London takes a fresh look at Le Corbusier
Britain gets the chance to reassess the sharp angles and smooth curves of Le Corbusier, one of the most influential architects of the 20th century, in a new London exhibition opening on Thursday.
The British capital's first major survey of his work for 20 years, "Le Corbusier -- the Art of Architecture" not only looks at his landmark architectural achievements but also his work in other disciplines, such as painting, sculpture and cinema.
The retrospective runs till May 24 at the Barbican Centre in London, a 1960s brutalist development heavily influenced by Le Corbusier's methods.
Born Charles-Edouard Jeanneret-Gris in Switzerland in 1887, he adopted the pseudonym Le Corbusier and took French citizenship in 1930 after moving to Paris. He died in 1965.
A pioneer of modern architecture, Le Corbusier's concrete high-rise solutions for post-war housing problems triggered both admiration and revulsion.

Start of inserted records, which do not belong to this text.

(** * The dask tutorial notebooks: the [fib] helper and the cell sequences

    The repository consists of Jupyter notebooks.  Two of them are modelled
    here: "Parallel and Distributed Machine Learning" and the schedulers
    notebook ("Threads, Processes, and the Global Interpreter Lock").  The
    only function the notebooks define themselves is [fib]; every other
    code-cell statement imports from, or calls into, scikit-learn, joblib,
    concurrent.futures, dask, the helper module pycon_utils, IPython or the
    Python builtins.

    Three layers are modelled:
    - [Fib]: the function [fib], over [Z] since Python integers are unbounded;
    - [Notebook]: the cells of the two notebooks, as the JSON files list them;
    - [Python]: the statements of the code cells, their reading as a syntax
      tree, which names they bind and use, and how a cell runs against an
      arbitrary runtime that stands for the libraries. *)

From Equations Require Import Equations.
From Stdlib Require Import ZArith List Lia Bool Ascii String.
Import ListNotations.

(** ** The function [fib]

<<
def fib(n):
    if n < 2:
        return n
    return fib(n - 2) + fib(n - 1)
>>
    The recursive calls are on [n - 2] and [n - 1], which are no subterms of
    [n]; the measure is [Z.to_nat n], which both calls decrease when
    [2 <= n]. *)

Module Fib.
Local Open Scope Z_scope.

Equations? fib (n : Z) : Z by wf (Z.to_nat n) lt :=
  fib n with Z_lt_dec n 2 => {
    | left _ := n;
    | right _ := fib (n - 2) + fib (n - 1) }.
Proof. all: lia. Qed.
(** * ytdown: the per-format download loop of [download_youtube_media]

    A shallow embedding of [src/ytdown.py].  The Python dictionaries with a
    fixed set of keys are records (an optional key is an [option] field), the
    table [format_configs] is an association list searched by key, and the
    external library (yt_dlp) together with the file system is an oracle that
    threads an abstract world and may raise. *)

From Stdlib Require Import ZArith Ascii.
From stdpp Require Import base option list strings.

Open Scope string_scope.
Open Scope list_scope.

(** ** Dictionaries of the source *)

(** One entry of a ['postprocessors'] list: the key ['key'] is always
    present, ['preferredcodec'] and ['preferredquality'] only for some. *)
Record postprocessor := Postprocessor {
  pp_key : string;
  pp_preferredcodec : option string;
  pp_preferredquality : option string
}.

(** A value of the table [format_configs]. *)
Record config := Config {
  cfg_format : string;
  cfg_postprocessors : list postprocessor;
  cfg_ext : string
}.

(** The dictionary [ydl_opts] handed to [yt_dlp.YoutubeDL].  The last three
    keys are set conditionally, so they are optional here. *)
Record ydl_opts_dict := YdlOpts {
  opt_format : string;
  opt_outtmpl : string;
  opt_quiet : bool;
  opt_no_warnings : bool;
  opt_no_color : bool;
  opt_ignoreerrors : bool;
  opt_writethumbnail : option bool;
  opt_keepvideo : option bool;
  opt_postprocessors : option (list postprocessor)
}.

#[global] Instance postprocessor_eq_dec : EqDecision postprocessor.
Proof. solve_decision. Defined.
#[global] Instance config_eq_dec : EqDecision config.
Proof. solve_decision. Defined.
#[global] Instance ydl_opts_dict_eq_dec : EqDecision ydl_opts_dict.
Proof. solve_decision. Defined.

(** ** The table [format_configs] (lines 58-103) *)

Definition extract_audio (codec : string) : postprocessor :=
  {| pp_key := "FFmpegExtractAudio";
     pp_preferredcodec := Some codec;
     pp_preferredquality := None |}.

Definition format_configs : list (string * config) :=
  [ ("mp3",  {| cfg_format := "bestaudio/best";
                cfg_postprocessors := [];
                cfg_ext := "mp3" |});
    ("mp4",  {| cfg_format := "best[ext=mp4]/best";
                cfg_postprocessors := [];
                cfg_ext := "mp4" |});
    ("webm", {| cfg_format := "best[ext=webm]/best";
                cfg_postprocessors := [];
                cfg_ext := "webm" |});
    ("m4a",  {| cfg_format := "bestaudio[ext=m4a]/bestaudio";
                cfg_postprocessors := [];
                cfg_ext := "m4a" |});
    ("flac", {| cfg_format := "bestaudio/best";
                cfg_postprocessors := [extract_audio "flac"];
                cfg_ext := "flac" |});
    ("wav",  {| cfg_format := "bestaudio/best";
                cfg_postprocessors := [extract_audio "wav"];
                cfg_ext := "wav" |});
    ("ogg",  {| cfg_format := "bestaudio/best";
                cfg_postprocessors := [extract_audio "vorbis"];
                cfg_ext := "ogg" |}) ].

(** [d[k]] / [k in d] on a dictionary kept as an association list. *)
Fixpoint dict_get {V : Type} (d : list (string * V)) (k : string) : option V :=
  match d with
  | [] => None
  | (k', v) :: d' => if String.eqb k k' then Some v else dict_get d' k
  end.

(** [x in [a, b, ...]] on a list of strings. *)
Definition str_in (x : string) (l : list string) : bool :=
  existsb (String.eqb x) l.

(** The seven identifiers the table has an entry for. *)
Definition supported_formats : list string :=
  ["mp3"; "mp4"; "webm"; "m4a"; "flac"; "wav"; "ogg"].

(** ** String helpers *)

(** [posixpath.join(a, b)] for a second component [b] that does not start
    with a slash (here it always starts with a percent sign). *)
Fixpoint ends_with_slash (s : string) : bool :=
  match s with
  | EmptyString => false
  | String c EmptyString => Ascii.eqb c "/"%char
  | String _ r => ends_with_slash r
  end.

Definition path_join (a b : string) : string :=
  match a with
  | EmptyString => b
  | _ => if ends_with_slash a then a +:+ b else a +:+ "/" +:+ b
  end.

(** [s.rsplit('.', 1)[0]]: what precedes the last dot, or [s] itself when it
    has no dot.  The helper returns [None] when there is no dot. *)
Fixpoint before_last_dot (s : string) : option string :=
  match s with
  | EmptyString => None
  | String c r =>
      match before_last_dot r with
      | Some h => Some (String c h)
      | None => if Ascii.eqb c "."%char then Some EmptyString else None
      end
  end.

Definition rsplit_dot_head (s : string) : string :=
  default s (before_last_dot s).

(** Line 169: [base_filename.rsplit('.', 1)[0] + f'.{fmt}']. *)
Definition final_filename (base_filename fmt : string) : string :=
  rsplit_dot_head base_filename +:+ "." +:+ fmt.

(** ** Building the options of one format (lines 117-152) *)

Section Options.

Variables (include_thumbnail include_metadata : bool).
Variables (output_dir quality : string).
Variables (keep_original quiet : bool).

(** The guard of line 129 and the one of lines 137/182. *)
Definition audio_formats : list string := ["mp3"; "flac"; "wav"; "ogg"].
Definition thumbnail_formats : list string := ["mp3"; "flac"; "m4a"].

(** Whether the branch of lines 137-141 runs. *)
Definition embeds_thumbnail (fmt : string) : bool :=
  str_in fmt audio_formats && (include_thumbnail && str_in fmt thumbnail_formats).
Lemma host_in_text_correct_witness :
  match host_in_text (Some [Some (bs "chase.com")])
          (Some (bs "curl -s https://api.Chase.com./x mychase.com")) with
  | Some t => candidate (bs "curl -s https://api.Chase.com./x mychase.com") t /\
              exists l, Some l ∈ [Some (bs "chase.com")] /\ label_allows l t
  | None => forall t, candidate (bs "curl -s https://api.Chase.com./x mychase.com") t ->
              ~ exists l, Some l ∈ [Some (bs "chase.com")] /\ label_allows l t
  end.
Proof.
  apply host_in_text_correct; [done|].
  intros r Hin. apply list_elem_of_singleton in Hin as [= ->].
  vm_compute. repeat constructor; done.
Defined.

(** ** Address bits *)

(** Bit [i] of an address in network order, 0 the most significant. *)
Definition addr_bit (a : list Z) (i : Z) : bool :=
  Z.testbit (nth (Z.to_nat (i / 8)) a 0) (7 - i mod 8).

(** The first [n] bits of two addresses agree. *)
Definition same_prefix (n : Z) (a b : list Z) : Prop :=
  forall i, 0 <= i < n -> addr_bit a i = addr_bit b i.

Lemma prefix_mask_testbit keep k :
  0 <= keep <= 8 -> 0 <= k ->
  Z.testbit (prefix_mask keep) k = (8 - keep <=? k) && (k <? 8).
Proof.
  intros Hb Hk. unfold prefix_mask. rewrite Z.land_spec, Z.shiftl_spec by done.
  change 0xFF with (Z.ones 8).
  destruct (k <? 8) eqn:E.
  - rewrite (Z.ones_spec_low 8 k) by lia. rewrite !andb_true_r.
    destruct (8 - keep <=? k) eqn:E2.
    + apply Z.ones_spec_low. lia.
    + apply Z.testbit_neg_r. lia.
  - rewrite (Z.ones_spec_high 8 k) by lia. by rewrite !andb_false_r.
Qed.

(** The masked comparison of the last byte compares its top [keep] bits. *)
Lemma masked_eq_bits x y keep :
  byte_ok x -> byte_ok y -> 0 <= keep <= 8 ->
  Z.land x (prefix_mask keep) = Z.land y (prefix_mask keep) <->
  forall j, 0 <= j < keep -> Z.testbit x (7 - j) = Z.testbit y (7 - j).
Proof.
  intros Hx Hy Hb. split.
  - intros H j Hj. apply (f_equal (fun z => Z.testbit z (7 - j))) in H.
    rewrite !Z.land_spec, prefix_mask_testbit in H by lia.
    replace ((8 - keep <=? 7 - j) && (7 - j <? 8)) with true in H by lia.
    by rewrite !andb_true_r in H.
  - intros H. apply Z.bits_inj'. intros k Hk.
    rewrite !Z.land_spec, prefix_mask_testbit by lia.
    destruct ((8 - keep <=? k) && (k <? 8)) eqn:E; [|by rewrite !andb_false_r].
    rewrite !andb_true_r. replace k with (7 - (7 - k)) by lia. apply H. lia.
Qed.

Lemma take_eq_nth (n : nat) (a b : list Z) :
  (n <= length a)%nat -> (n <= length b)%nat ->
  take n a = take n b <-> forall k, (k < n)%nat -> nth k a 0 = nth k b 0.
Proof.
  revert a b. induction n as [|n IH]; intros a b Ha Hb; [split; [lia | done]|].
  destruct a as [|x a], b as [|y b]; simpl in *; try lia. split.
  - intros [= -> H] [|k] Hk; [done|]. apply IH; [lia..|done|lia].
  - intros H. f_equal; [apply (H 0%nat); lia|].
    apply IH; [lia..|]. intros k Hk. apply (H (S k)). lia.
Qed.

"It's an interesting time to reassess his work and also to look at his art and his architecture in parallel," Lydia Yee, the curator of the Barbican Art Gallery, told AFP.
"People perhaps know that he drew; they may not know his painting and certainly wouldn't know his sculpture. These elements informed his architecture.
"We're at a moment where we're finally beyond the negative reception of Le Corbusier.
In Britain in particular many people associate him with failed mass housing complexes, "in which lesser architects tried to apply some of his principles to post-war architecture but didn't quite have his talent," she said.
"But now we're at a moment where a new generation of architects who have not been directly trained under his influence are able to draw lessons from what they feel are successful.
She added: "We're not talking about architectural motifs and style but other subtle things about how we organise space.
"He thought a lot about human proportion. Younger architects are doing those sort of things today. A flat might be quite small but be very efficient. These are things he considered."
Exhibition highlights include "Femme et coquillage IV" (1948), a monumental mural painting from his office in Paris, and a reconstruction of his 1925 utopian masterplan for the French capital.
The exhibition also includes a complete original kitchen by Le Corbusier and Charlotte Perriand from his famous Unite d'Habitation (1947-1952) housing project in Marseille and several scale model plans of his buildings.
It also includes his chaises longues, chairs, and a section on Chandigarh, the city in northwest India for which Le Corbusier designed several buildings and layouts.
The programme of events includes concerts, a film season, talks by Le Corbusier architects and events featuring rising stars from the field of architecture and design.
The exhibition, which runs till May 24, costs eight pounds (11.40 dollars, nine euros) to visit.